An example of a pattern we observed was inconsistent data syncs, even when the system uptime was high and network connectivity was stable. When we investigated this pattern using metadata, we realized that this was mostly due to the lack of background sync functionality of the technology stack. CHWs had to either keep their apps active or manually sync data whenever they had connectivity. As a follow up, we introduced refresher training for the CHWs to emphasize the need to manually sync data. Within a short period, data synchronization became significantly more consistent across the same group of users.
This is where Latent Data helps us to understand service delivery patterns and establish the causal relationship between the ‘how’ and ‘why’. Metadata answers the questions that primary data cannot:
- Was the workflow followed, or was it bypassed?
- Are we acting on fresh information, or on echoes from previous weeks?
- Where in the tool are users struggling, hesitating, or giving up?
- Is the pattern we’re seeing real, or is it an artefact of how the data was captured?
Without these answers, we are confidently reading thermometers where the water is at boiling point but there is no change in the thermometer reading. Latent data is what turns a number into a trustworthy number.

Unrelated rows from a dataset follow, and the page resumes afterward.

(** C16: in every interleaving of captures, requests and disconnections, a request is written
    events with increasing sequence numbers, all of them promised: the events after its
    cursor, or a snapshot at the high-water mark and the events after that.  A request
    that missed no live frame has been written a prefix of the promise, and all of it
    when nothing is on the way. *)
Theorem sse_stream_exact acts id mode now capacity s rid r :
  Z.of_nat (length acts) < 2 ^ 64 → Forall cursor_ok acts →
  sse_run acts (sse_start (NewSession id mode now) capacity) = Some s → sse_requests s !! rid = Some r →
  StronglySorted seq_lt (rq_written r) ∧ rq_written r `sublist_of` promised r (sse_log s) ∧
  (rq_missed r = false → rq_phase r ≠ RGone →
     rq_written r `prefix_of` promised r (sse_log s) ∧
     (idle rid r s → rq_written r = promised r (sse_log s))) ∧
  ((∃ snap, rq_hist r = [snap] ∧ ev_Sequence snap = rq_highWater r ∧ ev_Type snap = "session.snapshot") ∨
   (rq_lastSeq r = 0 ∧ promised r (sse_log s) `suffix_of` sse_log s) ∨
   (0 < rq_lastSeq r ∧ (rq_lastSeq r ≤ rq_highWater r → promised r (sse_log s) = after_seq (rq_lastSeq r) (sse_log s)))).
Proof.
  intros Hlen Hc Hrun Hr. pose proof (sse_run_ok acts 0 _ s Hc ltac:(lia) (sse_start_ok id mode now capacity) Hrun) as Hi.
  destruct (in_requests _ _ Hi rid r Hr) as (log0 & log1 & rec & [R1 R2 R3 R4 R5 R6]).
  pose proof (si_sorted _ _ (in_session _ _ Hi)) as Hs. pose proof (SessionInv_pos _ _ (in_session _ _ Hi)) as Hpos.
  rewrite R1 in Hs, Hpos. destruct (promised_spec log0 log1 r Hs Hpos R2 R3) as [Haft Hsort].
  unfold promised. rewrite R1, Haft.
  assert (Hrec : rec `sublist_of` log1) by (etrans; [|exact R5]; by apply sublist_inserts_r).
  assert (Hsub : rq_written r `sublist_of` rq_hist r ++ log1).
  { destruct (rq_phase r) as [todo| | |].
    - destruct R4 as [_ <-]. by do 2 apply sublist_inserts_r.
    - rewrite R4. by apply sublist_app.
    - rewrite R4. by apply sublist_app.
    - destruct R4 as [todo R4]. etrans; [|by apply sublist_app]. rewrite <-R4. by apply sublist_inserts_r. }
  split; [by eapply sorted_sublist|]. split; [done|]. split.
  - intros Hm Hg. specialize (R6 Hm Hg). rewrite <-R6. unfold idle. split.
    + destruct (rq_phase r) as [todo| | |]; [|rewrite R4; apply prefix_app, prefix_app_r; done..|done].
      destruct R4 as [_ <-]. by do 2 apply prefix_app_r.
    + intros (Hph & -> & ->). rewrite !app_nil_r. by destruct Hph as [Hp|Hp]; rewrite Hp in R4.
  - destruct R3 as [(_ & snap & ? & ? & ?)|[[Hp ->]|[H0 [k Hk]]]]; [left|right; right|right; left].
    + exists snap. by rewrite R2.
    + split; [done|]. intros Hle. rewrite after_seq_app. f_equal. symmetry. apply after_seq_all.
      eapply Forall_impl; [apply (later_seq log0 log1); done|]. cbn. lia.
    + split; [done|]. exists k. by rewrite Hk, (assoc_L (++)).
Qed.

(** A client connects, two events are captured and written. *)
Definition demo_capture : SseAction := ACapture "evt" RawNil 0.
Definition demo_acts : list SseAction :=
  [demo_capture; AOffer true; AConnect "evt" 0 0; AWrite 1; AReplayed 1; ADrained 1;
   demo_capture; AOffer true; AOffer true; AReceive 1].
Notation demo_start := (sse_start (NewSession "ses" "core-run" 0) 100) (only parsing).
Lemma sse_stream_exact_witness :
  ∃ s r, sse_run demo_acts demo_start = Some s ∧ sse_requests s !! 1 = Some r ∧
    idle 1 r s ∧ ev_Sequence <$> rq_written r = [1; 2] ∧ rq_written r = promised r (sse_log s).
Proof.
  pose proof (sse_stream_exact demo_acts "ses" "core-run" 0 100) as H.
  destruct (sse_run demo_acts demo_start) as [s|] eqn:E; [|by vm_compute in E].
  assert (∃ r, sse_requests s !! 1 = Some r ∧ idle 1 r s ∧ ev_Sequence <$> rq_written r = [1; 2] ∧
    rq_missed r = false ∧ rq_phase r ≠ RGone) as (r & Hr & Hidle & Hw & Hm & Hg).
  { vm_compute in E. injection E as <-. eexists. split; [vm_compute; reflexivity|].
    split; [split; [by right|by vm_compute]|]. by vm_compute. }
  exists s, r. split_and!; [done..|].
  assert (Hlen : Z.of_nat (length demo_acts) < 2 ^ 64) by (vm_compute; reflexivity).
  assert (Hcur : Forall cursor_ok demo_acts) by (repeat constructor; done).
  destruct (H s 1 r Hlen Hcur eq_refl Hr) as (_ & _ & Hx & _). by apply Hx.
Defined.

(** ** A frame that was skipped

    The channel of a slow client is full, one frame is skipped, and the client goes on
    with the next one.  The last sequence number it has seen is now past the frame, so
    that a reconnect does not bring it back. *)
Definition slow_acts : list SseAction :=
  [AConnect "evt" 0 0; AReplayed 1] ++ mjoin (replicate 257 [demo_capture; AOffer true; AOffer true]) ++
  replicate 256 (AReceive 1) ++ [demo_capture; AOffer true; AOffer true; AReceive 1; ADisconnect 1] ++
  [AConnect "evt" 258 0; AReplayed 2].

Lemma skipped_frame_is_lost :
  ∃ s r1 r2, sse_run slow_acts demo_start = Some s ∧ length (sse_log s) = 258%nat ∧
    sse_requests s !! 1 = Some r1 ∧ rq_missed r1 = true ∧
    ev_Sequence <$> rq_written r1 = (Z.of_nat <$> seq 1 256) ++ [258] ∧
    sse_requests s !! 2 = Some r2 ∧ rq_lastSeq r2 = 258 ∧ idle 2 r2 s ∧ rq_written r2 = [].
Proof.
  destruct (sse_run slow_acts demo_start) as [s|] eqn:E; [|by vm_compute in E].
  exists s. vm_compute in E. injection E as <-. eexists _, _. split; [done|].
  split; [by vm_compute|]. split; [vm_compute; reflexivity|]. split; [done|]. split; [by vm_compute|].
  split; [vm_compute; reflexivity|]. split; [done|]. split; [|done]. split; [by left|by vm_compute].
Qed.
(* ===== verification/AguiEnvelope.v ===== *)
(** * Protocol events read from their JSON

    The session reads an envelope (type, run, name, value, timestamp) from the JSON of
    an AG-UI event.  [envelope_roundtrip] says which envelope each event of the adapter
    gives, and the other lemmas what the payloads of the custom events give. *)

From S2P Require Import Prelude Errors Usage Messages AgentTypes Json TimeText OrchJson AguiSession AguiAdapter.

Definition event_time (ev : AGUIEvent) : Z :=
  match ev with
  | aguiRunStarted ts _ _ | aguiRunFinished ts _ _ | aguiRunError ts _ _ | aguiStepStarted ts _
  | aguiStepFinished ts _ | aguiTextMessageStart ts _ _ | aguiTextMessageContent ts _ _ | aguiTextMessageEnd ts _
  | aguiToolCallStart ts _ _ | aguiToolCallArgs ts _ _ | aguiToolCallEnd ts _ | aguiToolCallResult ts _ _ _ _
  | aguiReasoningStart ts _ | aguiReasoningMessageStart ts _ _ | aguiReasoningMessageContent ts _ _
  | aguiReasoningMessageEnd ts _ | aguiReasoningEnd ts _ | aguiCustom ts _ _ => ts
  end.

(** The envelope the session reads from an event: its type, run, name and value. *)
Definition envelope (ev : AGUIEvent) : string * string * string * RawMessage :=
  match ev with
  | aguiRunStarted _ _ r => ("RUN_STARTED", coerce_utf8 (coerce_utf8 r), "", RawNil)
  | aguiRunFinished _ _ r => ("RUN_FINISHED", coerce_utf8 (coerce_utf8 r), "", RawNil)
  | aguiRunError _ _ r => ("RUN_ERROR", if String.eqb r "" then "" else coerce_utf8 (coerce_utf8 r), "", RawNil)
  | aguiStepStarted _ _ => ("STEP_STARTED", "", "", RawNil)
  | aguiStepFinished _ _ => ("STEP_FINISHED", "", "", RawNil)
  | aguiTextMessageStart _ _ _ => ("TEXT_MESSAGE_START", "", "", RawNil)
  | aguiTextMessageContent _ _ _ => ("TEXT_MESSAGE_CONTENT", "", "", RawNil)
  | aguiTextMessageEnd _ _ => ("TEXT_MESSAGE_END", "", "", RawNil)
  | aguiToolCallStart _ _ _ => ("TOOL_CALL_START", "", "", RawNil)
  | aguiToolCallArgs _ _ _ => ("TOOL_CALL_ARGS", "", "", RawNil)
  | aguiToolCallEnd _ _ => ("TOOL_CALL_END", "", "", RawNil)
  | aguiToolCallResult _ _ _ _ _ => ("TOOL_CALL_RESULT", "", "", RawNil)
  | aguiReasoningStart _ _ => ("REASONING_START", "", "", RawNil)
  | aguiReasoningMessageStart _ _ _ => ("REASONING_MESSAGE_START", "", "", RawNil)
  | aguiReasoningMessageContent _ _ _ => ("REASONING_MESSAGE_CONTENT", "", "", RawNil)
  | aguiReasoningMessageEnd _ _ => ("REASONING_MESSAGE_END", "", "", RawNil)
  | aguiReasoningEnd _ _ => ("REASONING_END", "", "", RawNil)
  | aguiCustom _ n v => ("CUSTOM", "", coerce_utf8 (coerce_utf8 n), v)
  end.
Definition value_ok (ev : AGUIEvent) : bool :=
  match ev with aguiCustom _ _ (RawInvalid _) => false | _ => true end.

(** Fields are found by the names alone. *)
Definition lacks (k : string) (keys : list string) : bool := forallb (λ k', negb (same_key k k')) keys.
Lemma get_key_lacks k l : lacks k l.*1 = true → get_key k l = None.
Proof.
  induction l as [|e l IH] using rev_ind; [done|]. unfold lacks, get_key in *. rewrite fmap_app, forallb_app, foldl_app. cbn.
  rewrite andb_true_r. intros [H1 H2]%andb_prop. rewrite IH by done. by destruct (same_key k e.1).
Qed.
Lemma field_lacks `{Json A} k l : lacks k l.*1 = true → field l k = Ok (json_zero (A := A)).
Proof. intros Hl. unfold field. by rewrite get_key_lacks. Qed.
Lemma field_last `{Json A} k j l l' : lacks k l'.*1 = true → field (A := A) (l ++ (k, j) :: l') k = unmarshal j.
Proof.
  intros Hl. unfold field. rewrite get_key_app. change ((k, j) :: l') with ([(k, j)] ++ l').
  rewrite get_key_app, (get_key_lacks k l') by done. unfold get_key. cbn. by rewrite same_key_refl.
Qed.

(** An event object: its type and timestamp, then fields of other names. *)
Lemma unmarshal_object ty ts l :
  ValidString ty = true → int64_ok ts = true → lacks "type" l.*1 = true → lacks "timestamp" l.*1 = true →
  lacks "runId" ["type"; "timestamp"] = true → lacks "name" ["type"; "timestamp"] = true →
  lacks "value" ["type"; "timestamp"] = true → lacks "type" ["timestamp"] = true →
  unmarshal_envelope (JObject (("type", JString (coerce_utf8 ty)) :: ("timestamp", JNum ts) :: l)) =
    (x2 ← field l "runId"; x3 ← field l "name"; x4 ← field l "value"; Ok (MkRawAGUIEnvelope ty x2 x3 x4 ts)).
Proof.
  intros Hty Hts H1 H2 H3 H4 H5 H6. rewrite coerce_valid by done.
  set (o := ("type", JString ty) :: ("timestamp", JNum ts) :: l). unfold unmarshal_envelope, mbind, res_bind. cbn [fields].
  assert (field o "type" = Ok ty) as ->.
  { transitivity (unmarshal (A := string) (JString ty)); [|cbn; by rewrite coerce_valid].
    apply (field_last "type" (JString ty) [] (("timestamp", JNum ts) :: l)).
    change ((("timestamp", JNum ts) :: l).*1) with (["timestamp"] ++ l.*1). unfold lacks in *. by rewrite forallb_app, H6, H1. }
  assert (field o "timestamp" = Ok ts) as ->.
  { transitivity (unmarshal (A := Z) (JNum ts)); [|cbn; by rewrite Hts].
    by apply (field_last "timestamp" (JNum ts) [("type", JString ty)] l). }
  assert (∀ A `(Json A) k, lacks k ["type"; "timestamp"] = true → field (A := A) o k = field l k) as Hskip.
  { intros A JA k Hk. unfold field, o. change (_ :: _ :: l) with ([("type", JString ty); ("timestamp", JNum ts)] ++ l).
    rewrite get_key_app, (get_key_lacks k [_; _]) by done. by destruct (get_key k l). }
  by rewrite !Hskip.
Qed.

Ltac keys := vm_compute; reflexivity.
Ltac read_absent := repeat match goal with |- context [field ?l ?k] => rewrite (field_lacks k l) by keys end.

Lemma envelope_roundtrip ev : int64_ok (event_time ev) = true → value_ok ev = true →
  ∃ j, agui_json ev = Ok j ∧
    unmarshal_envelope j = Ok (let '(ty, run, name, value) := envelope ev in
                               MkRawAGUIEnvelope ty run name value (event_time ev)).
Proof.
  intros Hts Hv.
  destruct ev as [| |ts m r|ts n|ts n| | | | | | | | | | | | |ts n v]; cbn [event_time] in Hts.
  3: destruct r as [|c r].
  all: try (destruct v; [| |done]).
  all: eexists; (split; [unfold agui_json, agui_object, put_omitempty; cbn -[coerce_utf8 itoa]; reflexivity|]);
    rewrite unmarshal_object by first [done|keys]; cbn [envelope event_time].
  all: read_absent; try reflexivity.
  all: unfold mbind, res_bind, field, get_key; cbn -[coerce_utf8]; reflexivity.
Qed.

(** The payloads of the custom events. *)
Lemma requested_roundtrip id name args :
  ValidString id = true → ValidString name = true → ValidString args = true →
  decode_raw unmarshal_requested
    (mustMarshal (object [put "toolCallId" id; put "toolName" name; put "argsJson" args])) = Ok (id, name, args).
Proof.
  intros H1 H2 H3. unfold put. cbn -[coerce_utf8]. unfold unmarshal_requested. cbn [fields].
  rewrite !coerce_valid by done.
  assert (field [("toolCallId", JString id); ("toolName", JString name); ("argsJson", JString args)] "toolCallId" = Ok id) as E1.
  { etransitivity; [apply (field_last "toolCallId" _ []); keys|]. cbn. by rewrite coerce_valid. }
  assert (field [("toolCallId", JString id); ("toolName", JString name); ("argsJson", JString args)] "toolName" = Ok name) as E2.
  { etransitivity; [apply (field_last "toolName" _ [_]); keys|]. cbn. by rewrite coerce_valid. }
  assert (field [("toolCallId", JString id); ("toolName", JString name); ("argsJson", JString args)] "argsJson" = Ok args) as E3.
  { etransitivity; [apply (field_last "argsJson" _ [_; _]); keys|]. cbn. by rewrite coerce_valid. }
  unfold mbind, res_bind. by rewrite E1, E2, E3.
Qed.
Lemma first_roundtrip key s l : ValidString s = true → lacks key l.*1 = true →
  (o ← fields (JObject ((key, JString (coerce_utf8 s)) :: l)); field o key) = Ok s.
Proof.
  intros Hs Hl. cbn [fields]. unfold mbind, res_bind. etransitivity; [by apply (field_last key _ [])|].
  cbn. by rewrite (coerce_valid s), coerce_valid.
Qed.

(** The bookkeeping before the switch does not show. *)
Lemma applyRawEvent_switch ev j at_ s ty run name value :
  0 < event_time ev → envelope ev = (ty, run, name, value) →
  unmarshal_envelope j = Ok (MkRawAGUIEnvelope ty run name value (event_time ev)) →
  ∃ s1, view_of s1 = view_of s ∧
    applyRawEventLocked (RawJSON j) at_ s =
      if String.eqb ty "RUN_STARTED" then applyRawStatusLocked SessionStatusRunning "" (occurred ev) s1
      else if String.eqb ty "RUN_FINISHED" then applyRawStatusLocked SessionStatusCompleted "" (occurred ev) s1
      else if String.eqb ty "RUN_ERROR" then applyRawStatusLocked SessionStatusFailed "" (occurred ev) s1
      else if String.eqb ty "CUSTOM" then applyCustomEventLocked name value (occurred ev) s1
      else s1.
Proof.
  intros Hts _ Hj. unfold applyRawEventLocked. cbn [decode_raw]. rewrite Hj. cbn [raw_Timestamp raw_RunID raw_Type raw_Name raw_Value].
  rewrite (proj2 (Z.ltb_lt 0 (event_time ev))) by done. eexists. split; [|reflexivity]. by repeat case_match.
Qed.

Definition inert (ev : AGUIEvent) : bool :=
  match ev with
  | aguiRunStarted _ _ _ | aguiRunFinished _ _ _ | aguiRunError _ _ _ | aguiCustom _ _ _ => false
  | _ => true
  end.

Key Takeaways: There are a few things I would recommend to anyone building or stewarding a digital health system:
- Treat metadata as a priority: It should be designed for, not accidental. If you only capture what you plan to report, you have built a system that cannot tell you when it is lying.
- Audit the invisible: Periodically pull timestamps, edit logs, sync records, and device data alongside your headline indicators. Ask whether the story they tell is the same story.
- Close the loop with frontline teams: Latent Data is at its most powerful when it flows back to CHWs and supervisors as feedback—not as surveillance, but as a mirror that helps them improve.
- Resist the dashboard reflex: Not everything worth knowing fits on a tile. The most useful insights often live in the joints between datasets, in patterns over time, and in what is missing.
The Messi Moment
There is a video of Lionel Messi where he moves through four, five, six defenders, and somehow the laws of physics seem to have politely stepped aside for him. He swirls and drifts, arriving at the goal as if he had been there all along and the defenders had simply forgotten. The heart is enthralled. It is mesmerizing in the way that only something working exactly as it was meant to can be.
As a practitioner of computer science, I feel a quieter version of that same enthrallment when data is used meaningfully. When a dashboard is not a wall of numbers but a window into a CHW’s morning, a household’s reality, a system humming the way it was designed to hum. When a decision lands not on a hunch or a headline, but on an honest reading of the evidence. That, to me, is when the work stops being technical and starts being human. That is when data stops being data and starts being change.
Over the years, I have seen stakeholders in governments, health programs, and funders begin to look beyond the visible layer of data and pay attention to the patterns beneath it. When Latent Data is brought into decision-making, the picture becomes clearer, leading to sharper and specific interventions, thereby making health outcomes more predictable and achievable.
That is the lesson. Messi does not defy physics. He understands it so completely that he makes the impossible look routine. The same is true of data. The power is not in the numbers we see, but in the hidden forces we learn to recognize.